## TASK TO COMPLETE
Nothing in the entries below may be altered; print them as they stand.

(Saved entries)
'''

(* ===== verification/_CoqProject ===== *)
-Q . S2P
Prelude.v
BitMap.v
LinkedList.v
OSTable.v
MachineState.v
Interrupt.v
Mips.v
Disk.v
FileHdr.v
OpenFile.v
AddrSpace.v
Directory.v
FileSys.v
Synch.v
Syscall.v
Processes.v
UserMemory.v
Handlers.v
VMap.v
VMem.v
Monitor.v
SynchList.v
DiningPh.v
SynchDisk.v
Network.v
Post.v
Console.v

'''

## SOLUTION
(* ===== verification/_CoqProject ===== *)
-Q . S2P
Prelude.v
BitMap.v
LinkedList.v
OSTable.v
MachineState.v
Interrupt.v
Mips.v
Disk.v
FileHdr.v
OpenFile.v
AddrSpace.v
Directory.v
FileSys.v
Synch.v
Syscall.v
Processes.v
UserMemory.v
Handlers.v
VMap.v
VMem.v
Monitor.v
SynchList.v
DiningPh.v
SynchDisk.v
Network.v
Post.v
Console.v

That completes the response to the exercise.